Another excerpt from Columbus’ log says: ” As soon as I arrived in the Indies, on the first island which I found, I took some of the natives by force in order that they might learn and might give me information of whatever there is in these parts. ”
The man was looking for gold “in these parts.” Asia was his destination and there was plenty of gold and spices, not to mention spaghetti, there. He knew that because Marco Polo brought back tons of it. If Polo could do it, so could he. El Wrongo. Polo went to Asia by land, not by sea. Columbus convinced the Spanish royalty that since the Turks made traveling to Asia by land impossible, sailing across the ocean to Asia would be a piece of cake.

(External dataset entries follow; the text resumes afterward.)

(** The registration chosen and the position of its entry. *)
Definition choose_entry (T : code) c : Result (RegId * nat) ContainerError :=
  match by_type c !! T with
  | None | Some [] => Err (no_such_type (type_name T) (names_like T c))
  | Some [e] => Ok (registration e, 0%nat)
  | Some entries =>
      match List.filter (fun ie => is_primary c (snd ie)) (imap pair entries) with
      | [(i, e)] => Ok (registration e, i)
      | _ => Err (NoUniqueBean (type_name T) (map (entry_name c) entries))
      end
  end.

Definition downcast_arc (T : code) (erased : ErasedArc) : Result (Arc T) ContainerError :=
  match decide (projT1 erased = T) with
  | left e => Ok (eq_rect (projT1 erased) Arc (projT2 erased) T e)
  | right _ => Err (no_such_type (type_name T) [])
  end.

(** [entries vanished] and an index out of bounds panic. *)
Definition caster_at (T : code) (index : nat) c : option Caster := entries ← by_type c !! T; caster <$> entries !! index.
Definition apply_caster (T : code) (index : nat) (shared : SharedInstance) : Call (Result (Arc T) ContainerError) :=
  c <-- get con;
  match caster_at T index c with
  | None => panic
  | Some caster =>
      match caster shared with
      | None => give (Err (no_such_type (type_name T) (names_like T c)))
      | Some erased => give (downcast_arc T erased)
      end
  end.

Definition bump_resolution (id : RegId) : Call unit :=
  modify (update_reg id (fun reg => set_metrics (mkMetrics (creation_time_ns (metrics reg)) (resolution_count (metrics reg) + 1)) reg)).

Definition no_such_named (name : str) c : ContainerError := no_such_name name (map fst (map_to_list (by_name c))).

Section Nested.
(** Resolving a registration from inside a factory. *)
Context (resolve_registration : RegId -> Call (Result SharedInstance ContainerError)).

Definition resolve_with (T : code) : Call (Result (Arc T) ContainerError) :=
  c <-- get con;
  match choose_entry T c with
  | Err e => give (Err e)
  | Ok (id, index) => shared <-? resolve_registration id; apply_caster T index shared
  end.

Definition resolve_erased_with (name : str) : Call (Result SharedInstance ContainerError) :=
  c <-- get con;
  match by_name c !! name with
  | None => give (Err (no_such_named name c))
  | Some id => resolve_registration id
  end.

Definition mismatch (T : code) (name : str) reg : ContainerError :=
  NoSuchBean (Some (type_name T)) (Some name) None
    (Some (lit "bean " ++ debug name ++ lit " is registered as " ++ r_type_name reg ++ lit ", not assignable to " ++ type_name T)) [].
Definition resolve_named_with (T : code) (name : str) : Call (Result (Arc T) ContainerError) :=
  c <-- get con;
  match by_name c !! name with
  | None => give (Err (no_such_named name c))
  | Some id =>
      shared <-? resolve_registration id;
      match downcast_shared T shared, reg_at id c with
      | Some typed, _ => give (Ok typed)
      | None, Some reg => give (Err (mismatch T name reg))
      | None, None => panic
      end
  end.

(** The entries with their positions, by order. *)
Definition by_order c (a b : nat * TypeEntry) : comparison :=
  let order_of e := match reg_at (registration e) c with Some reg => order reg | None => 0 end in
  Z.compare (order_of (snd a)) (order_of (snd b)).
Definition snapshot (T : code) c : list (nat * TypeEntry) := sort_by (by_order c) (imap pair (default [] (by_type c !! T))).

Fixpoint collect (T : code) (entries : list (nat * TypeEntry)) (seen : list positive) (out : list (Arc T))
  : Call (Result (list (Arc T)) ContainerError) :=
  match entries with
  | [] => give (Ok out)
  | (index, e) :: entries =>
      shared <-? resolve_registration (registration e);
      if bool_decide (as_ptr shared ∈ seen) then collect T entries seen out
      else
        c <-- get con;
        match caster_at T index c with
        | None => panic
        | Some caster =>
            let seen := seen ++ [as_ptr shared] in
            match caster shared with
            | None => collect T entries seen out
            | Some erased =>
                match downcast_arc T erased with
                | Err e => give (Err e)
                | Ok typed => collect T entries seen (out ++ [typed])
                end
            end
        end
  end.
Definition resolve_all_with (T : code) : Call (Result (list (Arc T)) ContainerError) :=
  c <-- get con; collect T (snapshot T c) [] [].

Fixpoint run_prog {A} (p : Prog A) : Call A :=
  match p with
  | Return a => give a
  | Panic => panic
  | Act f k => w <-- get world; _ <-- act f; run_prog (k w)
  | Resolve T k => r <-- resolve_with T; run_prog (k r)
  | ResolveNamed T name k => r <-- resolve_named_with T name; run_prog (k r)
  | ResolveErased name k => r <-- resolve_erased_with name; run_prog (k r)
  | ResolveAll T k => r <-- resolve_all_with T; run_prog (k r)
  end.

(** The stack is popped when the factory returns; a panic leaves it. *)
Definition create_instance (id : RegId) : Call (Result SharedInstance ContainerError) :=
  st <-- get (fun st => st);
  match reg_at id (con st) with
  | None => panic
  | Some reg =>
      if bool_decide (impl_type reg ∈ map fst (resolving st)) then
        give (Err (CircularDependency (map snd (resolving st)) (r_type_name reg)))
      else
        _ <-- stack (fun s => s ++ [(impl_type reg, r_type_name reg)]);
        result <-- run_prog (factory reg);
        _ <-- stack (@removelast (code * str));
        now <-- get (fun st => clock (world st));
        match result with
        | Err e => give (Err e)
        | Ok instance =>
            _ <-- modify (update_reg id (fun reg => set_metrics (mkMetrics (duration_since now (clock (world st))) (resolution_count (metrics reg))) reg));
            give (Ok instance)
        end
  end.

Fixpoint run_handler (create : Call (Result SharedInstance ContainerError)) (p : HandlerProg) : Call (Result SharedInstance ContainerError) :=
  match p with
  | HReturn r => give r
  | HPanic => panic
  | HAct f k => w <-- get world; _ <-- act f; run_handler create (k w)
  | HCreate k => r <-- create; run_handler create (k r)
  end.

Definition not_registered (scope_name : str) reg : ContainerError :=
  NoSuchBean (Some (r_type_name reg)) None None
    (Some (lit "custom scope " ++ debug scope_name ++ lit " is not registered for bean " ++ display_name reg ++
           lit "; call register_scope(" ++ debug scope_name ++ lit ", handler) first")) [].
Definition via_scope_handler (id : RegId) (scope_name : str) : Call (Result SharedInstance ContainerError) :=
  c <-- get con;
  match reg_at id c with
  | None => panic
  | Some reg =>
      match scopes c !! scope_name with
      | None => give (Err (not_registered scope_name reg))
      | Some handler => run_handler (create_instance id) (scope_get handler (lit "__firefly_bean_" ++ r_type_name reg))
      end
  end.
Definition cached (id : RegId) (st : St) : option SharedInstance := reg ← reg_at id (con st); instance reg.
Definition resolved (id : RegId) (i : SharedInstance) : Call (Result SharedInstance ContainerError) :=
  _ <-- bump_resolution id; give (Ok i).

(** One registration by its scope. A singleton is looked for again once it is
    built. *)
Definition resolve_level (id : RegId) : Call (Result SharedInstance ContainerError) :=
  c <-- get con;
  match reg_at id c with
  | None => panic
  | Some reg =>
      match scope reg with
      | Builtin Singleton =>
          existing <-- get (cached id);
          match existing with
          | Some i => resolved id i
          | None =>
              built <-? create_instance id;
              existing <-- get (cached id);
              match existing with
              | Some i => resolved id i
              | None => _ <-- modify (update_reg id (set_instance (Some built))); resolved id built
              end
          end
      | Builtin Transient => built <-? create_instance id; resolved id built
      | Builtin Request | Builtin Session | Custom _ => built <-? via_scope_handler id (spec_name (scope reg)); resolved id built
      end
  end.
End Nested.

(** [fuel] bounds the nesting of constructions. *)
Fixpoint resolve_registration (fuel : nat) (id : RegId) : Call (Result SharedInstance ContainerError) :=
  match fuel with
  | O => fun st => (Cut, st)
  | S n => resolve_level (resolve_registration n) id
  end.

(** One more than there are registrations. *)
Definition nesting (st : St) : nat := S (List.length (store (con st))).
Definition resolve (T : code) : Call (Result (Arc T) ContainerError) := fun st => resolve_with (resolve_registration (nesting st)) T st.
Definition resolve_named (T : code) (name : str) : Call (Result (Arc T) ContainerError) := fun st =>
  resolve_named_with (resolve_registration (nesting st)) T name st.
Definition resolve_named_erased (name : str) : Call (Result SharedInstance ContainerError) := fun st =>
  resolve_erased_with (resolve_registration (nesting st)) name st.
Definition resolve_all (T : code) : Call (Result (list (Arc T)) ContainerError) := fun st =>
  resolve_all_with (resolve_registration (nesting st)) T st.
(** A program of the application. *)
Definition run {A} (p : Prog A) : Call A := fun st => run_prog (resolve_registration (nesting st)) p st.
(** [Provider::get]. *)
Definition provider_get (T : code) : Call (Result (Arc T) ContainerError) := resolve T.

(** * Theorems *)

(** ** Relations that calls keep

    A relation closed under the ways calls are composed holds of whatever is
    built from nested resolutions it holds of. *)
Section Logic.
Context (R : forall A, Call A -> Call A -> Prop).
Hypothesis R_give : forall A (a : A), R A (give a) (give a).
Hypothesis R_panic : forall A, R A panic panic.
Hypothesis R_get : forall A (f : St -> A), R A (get f) (get f).
Hypothesis R_act : forall f, R unit (act f) (act f).
Hypothesis R_seq : forall A B (m m' : Call A) (k k' : A -> Call B),
  R A m m' -> (forall a, R B (k a) (k' a)) -> R B (seq m k) (seq m' k').

Lemma R_seq_ok {A B} (m m' : Call (Result A ContainerError)) (k k' : A -> Call (Result B ContainerError)) :
  R _ m m' -> (forall a, R _ (k a) (k' a)) -> R _ (seq_ok m k) (seq_ok m' k').
Proof using R_give R_seq. intros M K. apply R_seq; [done|]. intros [a|e]; auto. Qed.

Lemma R_apply_caster T index shared : R _ (apply_caster T index shared) (apply_caster T index shared).
Proof using R_give R_get R_panic R_seq.
  apply R_seq; [auto|]. intros c. destruct (caster_at T index c) as [caster|]; [|auto]. destruct (caster shared); auto.
Qed.

Context (rec rec' : RegId -> Call (Result SharedInstance ContainerError)).
Hypothesis R_rec : forall id, R _ (rec id) (rec' id).

Lemma R_resolve_with T : R _ (resolve_with rec T) (resolve_with rec' T).
Proof using R_give R_get R_panic R_rec R_seq.
  apply R_seq; [auto|]. intros c. destruct (choose_entry T c) as [[id i]|e]; [|auto].
  apply R_seq_ok; [auto|]. intros shared. apply R_apply_caster.
Qed.

Lemma R_resolve_named_with T name : R _ (resolve_named_with rec T name) (resolve_named_with rec' T name).
Proof using R_give R_get R_panic R_rec R_seq.
  apply R_seq; [auto|]. intros c. destruct (by_name c !! name) as [id|]; [|auto].
  apply R_seq_ok; [auto|]. intros shared. destruct (downcast_shared T shared); [auto|]. destruct (reg_at id c); auto.
Qed.

Lemma R_resolve_erased_with name : R _ (resolve_erased_with rec name) (resolve_erased_with rec' name).
Proof using R_give R_get R_rec R_seq. apply R_seq; [auto|]. intros c. destruct (by_name c !! name); auto. Qed.

Lemma R_collect T entries seen out : R _ (collect rec T entries seen out) (collect rec' T entries seen out).
Proof using R_give R_get R_panic R_rec R_seq.
  revert seen out. induction entries as [|[index e] entries IH]; intros seen out; [apply R_give|]. cbn [collect].
  apply R_seq_ok; [auto|]. intros shared. destruct (bool_decide (as_ptr shared ∈ seen)); [apply IH|].
  apply R_seq; [auto|]. intros c. destruct (caster_at T index c) as [caster|]; [|auto].
  destruct (caster shared) as [erased|]; [|apply IH]. destruct (downcast_arc T erased); [apply IH|apply R_give].
Qed.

Gold was the objective here. Spain needed it. Columbus promised to get it “by any means necessary.” Now here is the sad part, the native people may not have had horses or mules or swords, but they did have “golden earrings.”

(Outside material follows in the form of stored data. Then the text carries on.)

(* ===== verification/ContainerScan.v ===== *)
(** The container's life: asynchronous beans, scanning, introspection, teardown
    and injected values ([crates/container/src/lib.rs], [scan.rs], [value.rs]),
    over [Container.v].

    The thunk of a component is a function on containers; [run_registrar] is what
    the derives of [crates/macros/src] write into it. *)
From Stdlib Require Import Ascii String.
From Stdlib Require Import ZArith NArith List Lia Sorting.Sorted.
From stdpp Require Import base decidable list gmap.
From S2P Require Import Prelude Str Order AnyType Suggestions ContainerConditions Container.

Notation "x <-- m ; k" := (seq m (fun x => k)) (at level 100, m at next level, right associativity).

Section Life.
Context `{Universe} {W : Type}.
Context (alloc : W -> positive * W) (clock : W -> Z) (debug : str -> str).
Implicit Type c : Container (W := W).

(** * Asynchronous beans *)

(** A parked initializer builds its bean and installs it. *)
Definition run_init (init : AsyncInit (W := W)) : Call (Result unit ContainerError) :=
  built <-- run clock debug (ai_factory init);
  match map_err (fun e => bean_creation (ai_name init) (error_to_string e)) built with
  | Err e => give (Err e)
  | Ok value =>
      w <-- get world;
      _ <-- act (fun w => snd (alloc w));
      _ <-- modify (fun c =>
        set_dependencies (ai_type init) (ai_dependencies init)
          (set_stereotype (ai_type init) (ai_stereotype init)
            (register_singleton_arc (mkArc (fst (alloc w)) value) (ai_scope init) (ai_name init) (ai_primary init) (ai_order init) c)));
      give (Ok tt)
  end.
Definition select_handlers (ev : Event) (inner : Broker) : option (EdaResult V (list Hid) * Broker) :=
  if closed inner then Some (Err Closed, inner)
  else
    let '(to_invoke, group_matches) := foldl (collect (topic ev)) ([], ∅) (subscriptions inner) in
    '(picks, cursors) ← pick_groups (topic ev) (in_order group_matches) (group_cursors inner);
    Some (Ok (to_invoke ++ picks), mkInner (subscriptions inner) cursors (closed inner)).

Variable run : Hid -> Handler V W.
Variables (broker_of : W -> Broker) (set_broker : Broker -> W -> W).

(** A call of the broker under its lock. *)
Definition locked {A} (f : Broker -> option (A * Broker)) : M W A := fun w =>
  match f (broker_of w) with Some (a, inner) => Some (a, set_broker inner w) | None => None end.

(** [h(ev.clone()).await?] over the handlers. *)
Fixpoint deliver (hs : list Hid) (ev : Event) : M W (EdaResult V unit) :=
  match hs with
  | [] => ret (Ok tt)
  | h :: hs =>
      let! r := run h ev in
      match r with Ok _ => deliver hs ev | Err e => ret (Err (HandlerFailed e)) end
  end.

Definition publish (ev : Event) : M W (EdaResult V unit) :=
  let? to_invoke := locked (select_handlers ev) in deliver to_invoke ev.

Definition add_subscription (t : str) (g : option str) (h : Hid) : M W (EdaResult V unit) :=
  match build t with
  | Err e => ret (Err (HandlerFailed (bad_request
               (lit "firefly/eda: invalid topic pattern " ++ debug t ++ lit ": " ++ e))))
  | Ok matcher =>
      locked (fun inner =>
        if closed inner then Some (Err Closed, inner)
        else Some (Ok tt, mkInner (subscriptions inner ++ [mkSubscription matcher g h])
                            (group_cursors inner) (closed inner)))
  end.
Definition subscribe (t : str) (h : Hid) : M W (EdaResult V unit) := add_subscription t None h.
Definition subscribe_group (t g : str) (h : Hid) : M W (EdaResult V unit) := add_subscription t (Some g) h.

Definition close : M W (EdaResult V unit) := locked (fun _ => Some (Ok tt, mkInner [] ∅ true)).
Definition is_closed (w : W) : bool := closed (broker_of w).
Definition ping : M W (EdaResult V unit) := fun w => Some (if is_closed w then Err Closed else Ok tt, w).
End Broker.

(** * The ports *)

Record Port (V Hid W : Type) : Type := mkPort {
  port_publish : Event -> M W (EdaResult V unit);
  port_subscribe : str -> Hid -> M W (EdaResult V unit);
  port_subscribe_group : str -> str -> Hid -> M W (EdaResult V unit);
  port_close : M W (EdaResult V unit)
}.
Arguments mkPort {V Hid W}. Arguments port_publish {V Hid W}. Arguments port_subscribe {V Hid W}.
Arguments port_subscribe_group {V Hid W}. Arguments port_close {V Hid W}.

(** A transport whose own broker delivers to groups ignores them. *)
Definition transport_port {V Hid W} (publish : Event -> M W (EdaResult V unit))
    (subscribe : str -> Hid -> M W (EdaResult V unit)) (close : M W (EdaResult V unit)) : Port V Hid W :=
  mkPort publish subscribe (fun t _ h => subscribe t h) close.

Columbus saw those earrings, assumed that there were hidden gold mines that they didn’t tell him about, kidnapped them, made them prisoners until they gave up the source of the gold. Since they did not know, they were never released.
The man sold little native girls (nine to ten years old) to his crew for sexual slavery. Shamelessly, he wrote about it in his log: “A hundred castellanoes are as easily obtained for a woman as for a farm, and it is very general and there are plenty of dealers who go about looking for girls; those from nine to ten are now in demand.”
So far, we have a sailor who gets lost, makes innocent people slaves and pimps out little girls. What kind of man is this to celebrate, honor, revere?
Do the Mohawks in Brooklyn, the Shinnecocks in Long Island really think that Columbus was a hero? Does anybody who knows his history think he was a hero? Why are we going along with this myth?
Many cities have decided to replace Columbus Day with Indigenous Peoples Day. It would be cool to not celebrate it at all, but it is, after all, a paid vacation, none of us want to give that up.
Berkeley, Ca.; Seattle, Washington; Albuquerque, NM; Denver, Colorado; all have substituted something fitting for Columbus Day, even LA will start celebrating Indigenous Peoples Day in 2019.
Brooklynites are just as sensitive and intelligent as Los Angeleans. Why can’t we do that here? Mohawks and Shinnecocks have been here for over 5,000 years. Why isn’t their gift of sharing so that Europeans could survive, recognized?
(Abigail McGrath’s column is an homage to her mother, the Harlem Renaissance poet Helene Johnson [1906-1995], who, at 21, published her poem “Bottled” in Vanity Fair. Ms. Johnson wrote a poem a day for the rest of her life after her last published poems appeared in 1935. Ms. McGrath is the founder of The Renaissance House for Writers.)